> PROBLEM TO SOLVE
Could you repeat all of the entries below, character for character?
▼
(* ===== verification/Utf8.v ===== *)
(** * UTF-8 (the part of unicode/utf8 and strings the server uses)

    [rune_len] is the width of the rune a string starts with, [None] when its
    first byte starts no valid encoding; [ToValidUTF8] is strings.ToValidUTF8,
    which replaces each run of invalid bytes by one replacement. *)

From S2P Require Import Prelude GoString Event.

Definition is_cont (c : ascii) : bool := in_range c 128 191.

(** The range of the second byte of a multi-byte encoding, by its first. *)
Definition second_range (c : ascii) : option (nat * nat * nat) :=
  if in_range c 194 223 then Some (2, 128, 191)
  else if in_range c 224 224 then Some (3, 160, 191)
  else if in_range c 237 237 then Some (3, 128, 159)
  else if in_range c 225 239 then Some (3, 128, 191)
  else if in_range c 240 240 then Some (4, 144, 191)
  else if in_range c 241 243 then Some (4, 128, 191)
  else if in_range c 244 244 then Some (4, 128, 143)
  else None.

Definition rune_len (s : string) : option nat :=
  match s with
  | EmptyString => None
  | String c s =>
      if in_range c 0 127 then Some 1 else
      match second_range c, s with
      | Some (n, lo, hi), String c1 s1 =>
          if negb (in_range c1 lo hi) then None else
          match n, s1 with
          | 2, _ => Some 2
          | 3, String c2 _ => if is_cont c2 then Some 3 else None
          | 4, String c2 (String c3 _) => if is_cont c2 && is_cont c3 then Some 4 else None
          | _, _ => None
          end
      | _, _ => None
      end
  end.

Fixpoint to_valid (fuel : nat) (invalid : bool) (s rep : string) : string :=
  match fuel, s with
  | S fuel, String c s' =>
      match rune_len s with
      | Some n => str_take n s +:+ to_valid fuel false (str_drop n s) rep
      | None => (if invalid then "" else rep) +:+ to_valid fuel true s' rep
      end
  | _, _ => ""
  end.

(** Each round consumes at least one byte. *)
Definition ToValidUTF8 (s rep : string) : string := to_valid (String.length s) false s rep.

(** U+FFFD. *)
Definition RuneError : string := Eval vm_compute in bytes_of [239; 191; 189]%nat.

Fixpoint valid_fuel (fuel : nat) (s : string) : bool :=
  match fuel, s with
  | _, EmptyString => true
  | S fuel, _ => match rune_len s with Some n => valid_fuel fuel (str_drop n s) | None => false end
  | 0, _ => false
  end.

(** utf8.ValidString *)
Definition ValidString (s : string) : bool := valid_fuel (String.length s) s.

Definition is_ascii (c : ascii) : bool := in_range c 0 127.

Lemma rune_len_pos s n : rune_len s = Some n -> 0 < n <= String.length s.
Proof.
  unfold rune_len. destruct s as [|c s]; [done|]. destruct (in_range c 0 127); [intros [= <-]; simpl; lia|].
  destruct (second_range c) as [[[k lo] hi]|]; [|done]. destruct s as [|c1 s1]; [done|].
  destruct (negb _); [done|]. destruct k as [|[|[|[|[|k]]]]]; try done.
  - intros [= <-]. simpl. lia.
  - destruct s1 as [|c2 s2]; [done|]. destruct (is_cont c2); [|done]. intros [= <-]. simpl. lia.
  - destruct s1 as [|c2 [|c3 s3]]; try done. destruct (_ && _); [|done]. intros [= <-]. simpl. lia.
Qed.

Lemma to_valid_id fuel s rep : valid_fuel fuel s = true -> forall b, to_valid fuel b s rep = s.
Proof.
  revert s. induction fuel as [|fuel IH]; intros [|c s] H b; try done. cbn [valid_fuel to_valid] in *.
  destruct (rune_len (String c s)) as [n|]; [|done]. rewrite IH by done. apply str_take_drop.
Qed.

(** Valid text passes unchanged. *)
Lemma ToValidUTF8_valid s rep : ValidString s = true -> ToValidUTF8 s rep = s.
Proof. intros H. by apply to_valid_id. Qed.

Lemma ascii_valid s : all_bytes is_ascii s = true -> ValidString s = true.
Proof.
  unfold ValidString. induction s as [|c s IH]; [done|]. cbn [all_bytes String.length valid_fuel rune_len].
  unfold is_ascii at 1. intros [-> Hs]%andb_true_iff. simpl. by apply IH.
Qed.

Lemma all_bytes_take p n s : all_bytes p s = true -> all_bytes p (str_take n s) = true.
Proof.
  revert n. induction s as [|c s IH]; intros [|n]; simpl; try done. intros [-> Hs]%andb_true_iff. simpl. auto.
Qed.

Lemma all_bytes_drop p n s : all_bytes p s = true -> all_bytes p (str_drop n s) = true.
Proof.
  revert n. induction s as [|c s IH]; intros [|n]; simpl; try done. intros [_ Hs]%andb_true_iff. auto.
Qed.

Lemma all_bytes_app p a b : all_bytes p (a +:+ b) = all_bytes p a && all_bytes p b.
Proof. induction a as [|c a IH]; [done|]. rewrite str_app_cons. cbn [all_bytes]. by rewrite IH, andb_assoc. Qed.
▲
> SOLVED PROBLEM
(* ===== verification/Utf8.v ===== *)
(** * UTF-8 (the part of unicode/utf8 and strings the server uses)

    [rune_len] is the width of the rune a string starts with, [None] when its
    first byte starts no valid encoding; [ToValidUTF8] is strings.ToValidUTF8,
    which replaces each run of invalid bytes by one replacement. *)

From S2P Require Import Prelude GoString Event.

Definition is_cont (c : ascii) : bool := in_range c 128 191.

(** The range of the second byte of a multi-byte encoding, by its first. *)
Definition second_range (c : ascii) : option (nat * nat * nat) :=
  if in_range c 194 223 then Some (2, 128, 191)
  else if in_range c 224 224 then Some (3, 160, 191)
  else if in_range c 237 237 then Some (3, 128, 159)
  else if in_range c 225 239 then Some (3, 128, 191)
  else if in_range c 240 240 then Some (4, 144, 191)
  else if in_range c 241 243 then Some (4, 128, 191)
  else if in_range c 244 244 then Some (4, 128, 143)
  else None.

Definition rune_len (s : string) : option nat :=
  match s with
  | EmptyString => None
  | String c s =>
      if in_range c 0 127 then Some 1 else
      match second_range c, s with
      | Some (n, lo, hi), String c1 s1 =>
          if negb (in_range c1 lo hi) then None else
          match n, s1 with
          | 2, _ => Some 2
          | 3, String c2 _ => if is_cont c2 then Some 3 else None
          | 4, String c2 (String c3 _) => if is_cont c2 && is_cont c3 then Some 4 else None
          | _, _ => None
          end
      | _, _ => None
      end
  end.

Fixpoint to_valid (fuel : nat) (invalid : bool) (s rep : string) : string :=
  match fuel, s with
  | S fuel, String c s' =>
      match rune_len s with
      | Some n => str_take n s +:+ to_valid fuel false (str_drop n s) rep
      | None => (if invalid then "" else rep) +:+ to_valid fuel true s' rep
      end
  | _, _ => ""
  end.

(** Each round consumes at least one byte. *)
Definition ToValidUTF8 (s rep : string) : string := to_valid (String.length s) false s rep.

(** U+FFFD. *)
Definition RuneError : string := Eval vm_compute in bytes_of [239; 191; 189]%nat.

Fixpoint valid_fuel (fuel : nat) (s : string) : bool :=
  match fuel, s with
  | _, EmptyString => true
  | S fuel, _ => match rune_len s with Some n => valid_fuel fuel (str_drop n s) | None => false end
  | 0, _ => false
  end.

(** utf8.ValidString *)
Definition ValidString (s : string) : bool := valid_fuel (String.length s) s.

Definition is_ascii (c : ascii) : bool := in_range c 0 127.

Lemma rune_len_pos s n : rune_len s = Some n -> 0 < n <= String.length s.
Proof.
  unfold rune_len. destruct s as [|c s]; [done|]. destruct (in_range c 0 127); [intros [= <-]; simpl; lia|].
  destruct (second_range c) as [[[k lo] hi]|]; [|done]. destruct s as [|c1 s1]; [done|].
  destruct (negb _); [done|]. destruct k as [|[|[|[|[|k]]]]]; try done.
  - intros [= <-]. simpl. lia.
  - destruct s1 as [|c2 s2]; [done|]. destruct (is_cont c2); [|done]. intros [= <-]. simpl. lia.
  - destruct s1 as [|c2 [|c3 s3]]; try done. destruct (_ && _); [|done]. intros [= <-]. simpl. lia.
Qed.

Lemma to_valid_id fuel s rep : valid_fuel fuel s = true -> forall b, to_valid fuel b s rep = s.
Proof.
  revert s. induction fuel as [|fuel IH]; intros [|c s] H b; try done. cbn [valid_fuel to_valid] in *.
  destruct (rune_len (String c s)) as [n|]; [|done]. rewrite IH by done. apply str_take_drop.
Qed.

(** Valid text passes unchanged. *)
Lemma ToValidUTF8_valid s rep : ValidString s = true -> ToValidUTF8 s rep = s.
Proof. intros H. by apply to_valid_id. Qed.

Lemma ascii_valid s : all_bytes is_ascii s = true -> ValidString s = true.
Proof.
  unfold ValidString. induction s as [|c s IH]; [done|]. cbn [all_bytes String.length valid_fuel rune_len].
  unfold is_ascii at 1. intros [-> Hs]%andb_true_iff. simpl. by apply IH.
Qed.

Lemma all_bytes_take p n s : all_bytes p s = true -> all_bytes p (str_take n s) = true.
Proof.
  revert n. induction s as [|c s IH]; intros [|n]; simpl; try done. intros [-> Hs]%andb_true_iff. simpl. auto.
Qed.

Lemma all_bytes_drop p n s : all_bytes p s = true -> all_bytes p (str_drop n s) = true.
Proof.
  revert n. induction s as [|c s IH]; intros [|n]; simpl; try done. intros [_ Hs]%andb_true_iff. auto.
Qed.

Lemma all_bytes_app p a b : all_bytes p (a +:+ b) = all_bytes p a && all_bytes p b.
Proof. induction a as [|c a IH]; [done|]. rewrite str_app_cons. cbn [all_bytes]. by rewrite IH, andb_assoc. Qed.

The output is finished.